(Stored data entries)
*-*-*
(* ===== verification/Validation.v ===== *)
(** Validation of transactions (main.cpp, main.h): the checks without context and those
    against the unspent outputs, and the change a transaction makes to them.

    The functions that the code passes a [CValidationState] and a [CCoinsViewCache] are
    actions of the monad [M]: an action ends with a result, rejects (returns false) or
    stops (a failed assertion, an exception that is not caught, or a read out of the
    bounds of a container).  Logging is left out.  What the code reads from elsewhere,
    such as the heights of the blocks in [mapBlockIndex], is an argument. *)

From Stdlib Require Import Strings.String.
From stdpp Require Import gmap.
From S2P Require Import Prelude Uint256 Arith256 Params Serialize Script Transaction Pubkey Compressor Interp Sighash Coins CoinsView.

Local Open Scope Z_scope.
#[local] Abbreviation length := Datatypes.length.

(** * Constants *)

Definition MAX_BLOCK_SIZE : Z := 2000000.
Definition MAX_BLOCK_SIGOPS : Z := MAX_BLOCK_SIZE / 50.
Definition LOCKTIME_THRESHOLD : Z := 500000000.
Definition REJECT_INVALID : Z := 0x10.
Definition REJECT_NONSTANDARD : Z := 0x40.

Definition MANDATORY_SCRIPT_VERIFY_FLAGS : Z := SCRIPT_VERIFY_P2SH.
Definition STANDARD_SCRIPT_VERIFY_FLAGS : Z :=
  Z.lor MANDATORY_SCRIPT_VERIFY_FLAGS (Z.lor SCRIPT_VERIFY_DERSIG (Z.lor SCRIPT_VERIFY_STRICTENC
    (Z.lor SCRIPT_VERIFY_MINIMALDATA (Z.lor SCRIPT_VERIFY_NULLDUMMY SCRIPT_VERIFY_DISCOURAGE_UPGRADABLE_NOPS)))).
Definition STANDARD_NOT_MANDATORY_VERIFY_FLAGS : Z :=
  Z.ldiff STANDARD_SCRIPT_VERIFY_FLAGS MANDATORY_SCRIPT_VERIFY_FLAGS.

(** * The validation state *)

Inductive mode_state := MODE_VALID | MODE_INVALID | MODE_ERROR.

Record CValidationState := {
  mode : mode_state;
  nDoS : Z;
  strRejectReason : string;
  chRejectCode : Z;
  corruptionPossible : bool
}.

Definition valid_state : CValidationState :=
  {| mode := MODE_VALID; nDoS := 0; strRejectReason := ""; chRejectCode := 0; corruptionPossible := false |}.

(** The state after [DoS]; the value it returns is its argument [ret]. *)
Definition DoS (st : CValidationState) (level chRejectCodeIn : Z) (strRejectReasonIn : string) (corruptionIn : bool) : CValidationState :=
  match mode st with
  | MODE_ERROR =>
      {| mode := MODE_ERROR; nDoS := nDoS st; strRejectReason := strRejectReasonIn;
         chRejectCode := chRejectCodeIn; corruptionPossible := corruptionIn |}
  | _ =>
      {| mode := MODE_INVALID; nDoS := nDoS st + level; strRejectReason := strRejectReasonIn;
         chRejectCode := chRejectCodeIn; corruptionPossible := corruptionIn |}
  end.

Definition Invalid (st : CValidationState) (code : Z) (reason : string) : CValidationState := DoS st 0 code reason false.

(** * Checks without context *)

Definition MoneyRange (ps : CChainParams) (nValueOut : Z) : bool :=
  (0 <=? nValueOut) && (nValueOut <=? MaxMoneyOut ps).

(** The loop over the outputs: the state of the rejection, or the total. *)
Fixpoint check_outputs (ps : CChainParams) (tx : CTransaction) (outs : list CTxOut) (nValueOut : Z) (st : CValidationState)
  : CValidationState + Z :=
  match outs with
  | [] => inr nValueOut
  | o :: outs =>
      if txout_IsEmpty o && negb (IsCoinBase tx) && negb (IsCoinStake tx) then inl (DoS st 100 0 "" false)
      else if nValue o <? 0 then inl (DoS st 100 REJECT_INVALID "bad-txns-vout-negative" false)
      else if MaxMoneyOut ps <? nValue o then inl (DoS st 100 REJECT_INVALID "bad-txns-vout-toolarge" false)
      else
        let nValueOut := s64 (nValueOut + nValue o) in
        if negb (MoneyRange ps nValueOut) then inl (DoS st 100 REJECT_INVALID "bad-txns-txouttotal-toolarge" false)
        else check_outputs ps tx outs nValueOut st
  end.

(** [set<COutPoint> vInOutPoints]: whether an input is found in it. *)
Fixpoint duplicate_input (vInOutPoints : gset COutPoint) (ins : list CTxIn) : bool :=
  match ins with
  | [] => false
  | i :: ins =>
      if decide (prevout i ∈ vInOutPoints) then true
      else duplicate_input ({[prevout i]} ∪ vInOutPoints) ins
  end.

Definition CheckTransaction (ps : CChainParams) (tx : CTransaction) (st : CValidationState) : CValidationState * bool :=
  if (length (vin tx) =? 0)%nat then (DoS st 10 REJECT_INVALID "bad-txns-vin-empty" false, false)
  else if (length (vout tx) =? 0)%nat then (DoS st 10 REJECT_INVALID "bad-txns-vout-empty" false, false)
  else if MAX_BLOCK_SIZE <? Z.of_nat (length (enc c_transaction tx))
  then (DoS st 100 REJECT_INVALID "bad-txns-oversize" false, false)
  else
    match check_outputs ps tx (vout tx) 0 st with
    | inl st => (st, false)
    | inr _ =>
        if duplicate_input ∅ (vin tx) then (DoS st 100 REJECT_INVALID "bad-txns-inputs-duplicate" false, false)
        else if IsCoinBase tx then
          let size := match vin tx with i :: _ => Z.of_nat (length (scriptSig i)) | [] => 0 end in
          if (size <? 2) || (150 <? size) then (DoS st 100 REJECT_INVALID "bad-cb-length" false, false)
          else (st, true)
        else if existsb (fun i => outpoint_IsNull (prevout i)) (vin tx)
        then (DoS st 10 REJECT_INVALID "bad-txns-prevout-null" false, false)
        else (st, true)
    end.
*-*-*
## EXERCISE DESCRIPTION
Would you copy out each line of the records above where the word "CChainParams" occurs?

## EXPECTED ANSWER
Definition MoneyRange (ps : CChainParams) (nValueOut : Z) : bool :=
Fixpoint check_outputs (ps : CChainParams) (tx : CTransaction) (outs : list CTxOut) (nValueOut : Z) (st : CValidationState)
Definition CheckTransaction (ps : CChainParams) (tx : CTransaction) (st : CValidationState) : CValidationState * bool :=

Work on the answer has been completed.